TASK GOAL >> Starting at the first line of the data below, repeat each line word for word up to and including the line with "a submit with a non-empty field. *)".

--- START ---

(** *** Validation before the request *)

(** C5. Submitting with the field [code] empty leaves the required
    message on the field and sends nothing: no request is added and no
    mutation starts.  Conversely an event adds a request only if it is
    a submit with a non-empty field. *)
Theorem empty_code_fails_validation_without_request :
  (∀ st, mounted st = true → values_code (form st) = "" →
     let st' := step st Submit in
     errors_code (form st') = Some (required LL) ∧
     requests st' = requests st ∧
     pending st' = pending st ∧
     published st' = published st) ∧
  (∀ st e, requests (step st e) ≠ requests st →
     e = Submit ∧ mounted st = true ∧ values_code (form st) ≠ "" ∧
     requests (step st e)
       = requests st ++ [trimObjectStrings {| code := values_code (form st) |}]).
Proof.
  split.
  - intros st Hm Hv. simpl. rewrite Hm. unfold handleSubmit.
    rewrite Hv, zodSchema_empty. done.
  - intros st e Hreq. destruct e as [text| | |id data|id err]; simpl in Hreq.
    + by destruct (mounted st).
    + by destruct (mounted st).
    + simpl. destruct (mounted st); [|done]. unfold handleSubmit in *.
      destruct (values_code (form st)) as [|a rest] eqn:Hv.
      * by rewrite zodSchema_empty in Hreq.
      * rewrite zodSchema_valid by (simpl; lia). done.
    + by case_bool_decide.
    + by case_bool_decide.
Qed.
Lemma take_after (w r : string) p : take (p + String.length w - p) (w +:+ r) = w.
Proof. replace (p + String.length w - p) with (String.length w) by lia. apply take_append. Qed.

Lemma getGroup_set n s c : getGroup n (setGroup n s c) = Some s.
Proof. unfold getGroup, setGroup. simpl. rewrite Nat.eqb_refl. reflexivity. Qed.

Lemma quoted_append q m post :
  quoted q m +:+ post = String q (m +:+ String q post).
Proof. unfold quoted. simpl. rewrite append_assoc. reflexivity. Qed.

Lemma quote_not_space q : memChar q [apos; quot] = true -> isWhiteSpace q = false.
Proof.
  destruct q as [[] [] [] [] [] [] [] []]; vm_compute; intros H;
    first [reflexivity | discriminate H].
Qed.

(** The end of the three expressions: a quote, the specifier, a quote. *)
Lemma specifier_match n q b m post i p c :
  memChar q [apos; quot] = true ->
  allChars isSpecifierChar (String b m) = true ->
  matchAt (Cat quote (Cat (specifier n) quote)) accept
    {| pos := i; prev := p; rest := quoted q (String b m) +:+ post |} c
  = Some ({| pos := S (S i + String.length (String b m)); prev := Some q; rest := post |},
          setGroup n (String b m) c).
Proof.
  intros Hq Hm. rewrite quoted_append.
  rewrite matchAt_cat. unfold quote at 1.
  rewrite (matchAt_chr_in _ q (String b m +:+ String q post)); [| reflexivity | exact Hq].
  cbv [advance pos prev rest].
  rewrite matchAt_cat. unfold specifier. rewrite matchAt_group.
  eapply (matchAt_plus_run _ b m (String q post));
    [reflexivity | exact Hm | unfold stops, inSet; rewrite Hq; reflexivity |].
  norm. unfold quote.
  rewrite (matchAt_chr_in _ q post); [| reflexivity | exact Hq].
  cbv [advance pos prev rest]. unfold accept.
  rewrite take_after. reflexivity.
Qed.

Lemma stops_quoted q m post :
  memChar q [apos; quot] = true -> stops Space (quoted q m +:+ post) = true.
Proof. intros Hq. simpl. rewrite (quote_not_space q Hq). reflexivity. Qed.

Lemma default_match a X q b m post i p :
  allChars isWordChar (String a X) = true ->
  memChar q [apos; quot] = true ->
  allChars isSpecifierChar (String b m) = true ->
  exists y c,
    matchAt standardRegex accept
      {| pos := i; prev := p;
         rest := declaration (DefaultImport (String a X)) q (String b m) +:+ post |} []
    = Some (y, c)
    /\ getGroup 3 c = Some (String b m).
Proof.
  intros HX Hq Hm. unfold declaration. rewrite !append_assoc.
  eexists _, _. split.
  - cbv [standardRegex seq].
    rewrite matchAt_cat.
    rewrite (matchAt_lit "import"
               (" " +:+ String a X +:+ " from " +:+ quoted q (String b m) +:+ post));
      [| reflexivity]. norm.
    rewrite matchAt_cat.
    pose proof HX as HX'. simpl in HX'. apply andb_true_iff in HX' as [Ha _].
    eapply (matchAt_plus_run Space " " EmptyString);
      [reflexivity | reflexivity | simpl; rewrite (word_not_space a Ha); reflexivity |].
    norm. rewrite matchAt_cat.
    apply matchAt_opt_take.
    rewrite !matchAt_cat. rewrite matchAt_group.
    eapply (matchAt_plus_run Word a X); [reflexivity | exact HX | reflexivity |]. norm.
    rewrite matchAt_cat.
    eapply (matchAt_star_run Space " "); [reflexivity | reflexivity | reflexivity |]. norm.
    rewrite matchAt_cat.
    rewrite matchAt_opt_skip; [| reflexivity].
    eapply (matchAt_star_run Space EmptyString); [reflexivity | reflexivity | reflexivity |].
    norm. rewrite progress_moved; [| simpl; lia].
    rewrite matchAt_cat.
    rewrite matchAt_opt_skip; [| reflexivity].
    rewrite matchAt_cat.
    eapply (matchAt_star_run Space EmptyString); [reflexivity | reflexivity | reflexivity |].
    norm. rewrite matchAt_cat.
    rewrite (matchAt_lit "from" (" " +:+ quoted q (String b m) +:+ post)); [| reflexivity].
    norm. rewrite matchAt_cat.
    eapply (matchAt_star_run Space " " (quoted q (String b m) +:+ post));
      [reflexivity | reflexivity | apply stops_quoted, Hq |].
    norm. apply specifier_match; assumption.
  - apply getGroup_set.
Qed.

Lemma named_match names q b m post i p :
  allChars (inSet (NoneOf ["}"%char])) names = true ->
  memChar q [apos; quot] = true ->
  allChars isSpecifierChar (String b m) = true ->
  exists y c,
    matchAt standardRegex accept
      {| pos := i; prev := p;
         rest := declaration (NamedImport names) q (String b m) +:+ post |} []
    = Some (y, c)
    /\ getGroup 3 c = Some (String b m).
Proof.
  intros Hl Hq Hm. unfold declaration. rewrite !append_assoc.
  eexists _, _. split.
  - cbv [standardRegex seq].
    rewrite matchAt_cat.
    rewrite (matchAt_lit "import"
               (" {" +:+ names +:+ "} from " +:+ quoted q (String b m) +:+ post));
      [| reflexivity]. norm.
    rewrite matchAt_cat.
    eapply (matchAt_plus_run Space " " EmptyString);
      [reflexivity | reflexivity | reflexivity |].
    norm. rewrite matchAt_cat.
    rewrite matchAt_opt_skip; [| reflexivity].
    rewrite matchAt_cat.
    apply matchAt_opt_take.
    rewrite !matchAt_cat.
    rewrite (matchAt_chr_in _ "{" (names +:+ "} from " +:+ quoted q (String b m) +:+ post));
      [| reflexivity | reflexivity].
    cbv [advance pos prev rest]. rewrite matchAt_cat. rewrite matchAt_group.
    eapply (matchAt_star_run _ names ("} from " +:+ quoted q (String b m) +:+ post));
      [reflexivity | exact Hl | reflexivity |].
    norm.
    rewrite (matchAt_chr_in _ "}" (" from " +:+ quoted q (String b m) +:+ post));
      [| reflexivity | reflexivity].
    cbv [advance pos prev rest].
    rewrite progress_moved; [| simpl; lia].
    rewrite matchAt_cat.
    eapply (matchAt_star_run Space " "); [reflexivity | reflexivity | reflexivity |].
    norm. rewrite matchAt_cat.
    rewrite (matchAt_lit "from" (" " +:+ quoted q (String b m) +:+ post)); [| reflexivity].
    norm. rewrite matchAt_cat.
    eapply (matchAt_star_run Space " " (quoted q (String b m) +:+ post));
      [reflexivity | reflexivity | apply stops_quoted, Hq |].
    norm. apply specifier_match; assumption.
  - apply getGroup_set.
Qed.

Lemma namespace_match a X q b m post i p :
  allChars isWordChar (String a X) = true ->
  memChar q [apos; quot] = true ->
  allChars isSpecifierChar (String b m) = true ->
  exists y c,
    matchAt namespaceRegex accept
      {| pos := i; prev := p;
         rest := declaration (NamespaceImport (String a X)) q (String b m) +:+ post |} []
    = Some (y, c)
    /\ getGroup 2 c = Some (String b m).
Proof.
  intros HX Hq Hm. unfold declaration. rewrite !append_assoc.
  eexists _, _. split.
  - cbv [namespaceRegex seq].
    rewrite matchAt_cat.
    rewrite (matchAt_lit "import"
               (" * as " +:+ String a X +:+ " from " +:+ quoted q (String b m) +:+ post));
      [| reflexivity]. norm.
    rewrite matchAt_cat.
    eapply (matchAt_plus_run Space " " EmptyString);
      [reflexivity | reflexivity | reflexivity |].
    norm. rewrite matchAt_cat.
    rewrite (matchAt_chr_in _ "*"
               (" as " +:+ String a X +:+ " from " +:+ quoted q (String b m) +:+ post));
      [| reflexivity | reflexivity].
    cbv [advance pos prev rest]. rewrite matchAt_cat.
    eapply (matchAt_plus_run Space " " EmptyString);
      [reflexivity | reflexivity | reflexivity |].
    norm. rewrite matchAt_cat.
    rewrite (matchAt_lit "as"
               (" " +:+ String a X +:+ " from " +:+ quoted q (String b m) +:+ post));
      [| reflexivity]. norm.
    rewrite matchAt_cat.
    pose proof HX as HX'. simpl in HX'. apply andb_true_iff in HX' as [Ha _].
    eapply (matchAt_plus_run Space " " EmptyString);
      [reflexivity | reflexivity | simpl; rewrite (word_not_space a Ha); reflexivity |].
    norm. rewrite matchAt_cat. rewrite matchAt_group.
    eapply (matchAt_plus_run Word a X); [reflexivity | exact HX | reflexivity |]. norm.
    rewrite matchAt_cat.
    eapply (matchAt_plus_run Space " " EmptyString);
      [reflexivity | reflexivity | reflexivity |].
    norm. rewrite matchAt_cat.
    rewrite (matchAt_lit "from" (" " +:+ quoted q (String b m) +:+ post)); [| reflexivity].
    norm. rewrite matchAt_cat.
    eapply (matchAt_plus_run Space " " EmptyString (quoted q (String b m) +:+ post));
      [reflexivity | reflexivity | apply stops_quoted, Hq |].
    norm. apply specifier_match; assumption.
  - apply getGroup_set.
Qed.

--- END ---

SOLUTION BELOW >>
(** *** Validation before the request *)

(** C5. Submitting with the field [code] empty leaves the required
    message on the field and sends nothing: no request is added and no
    mutation starts.  Conversely an event adds a request only if it is
    a submit with a non-empty field. *)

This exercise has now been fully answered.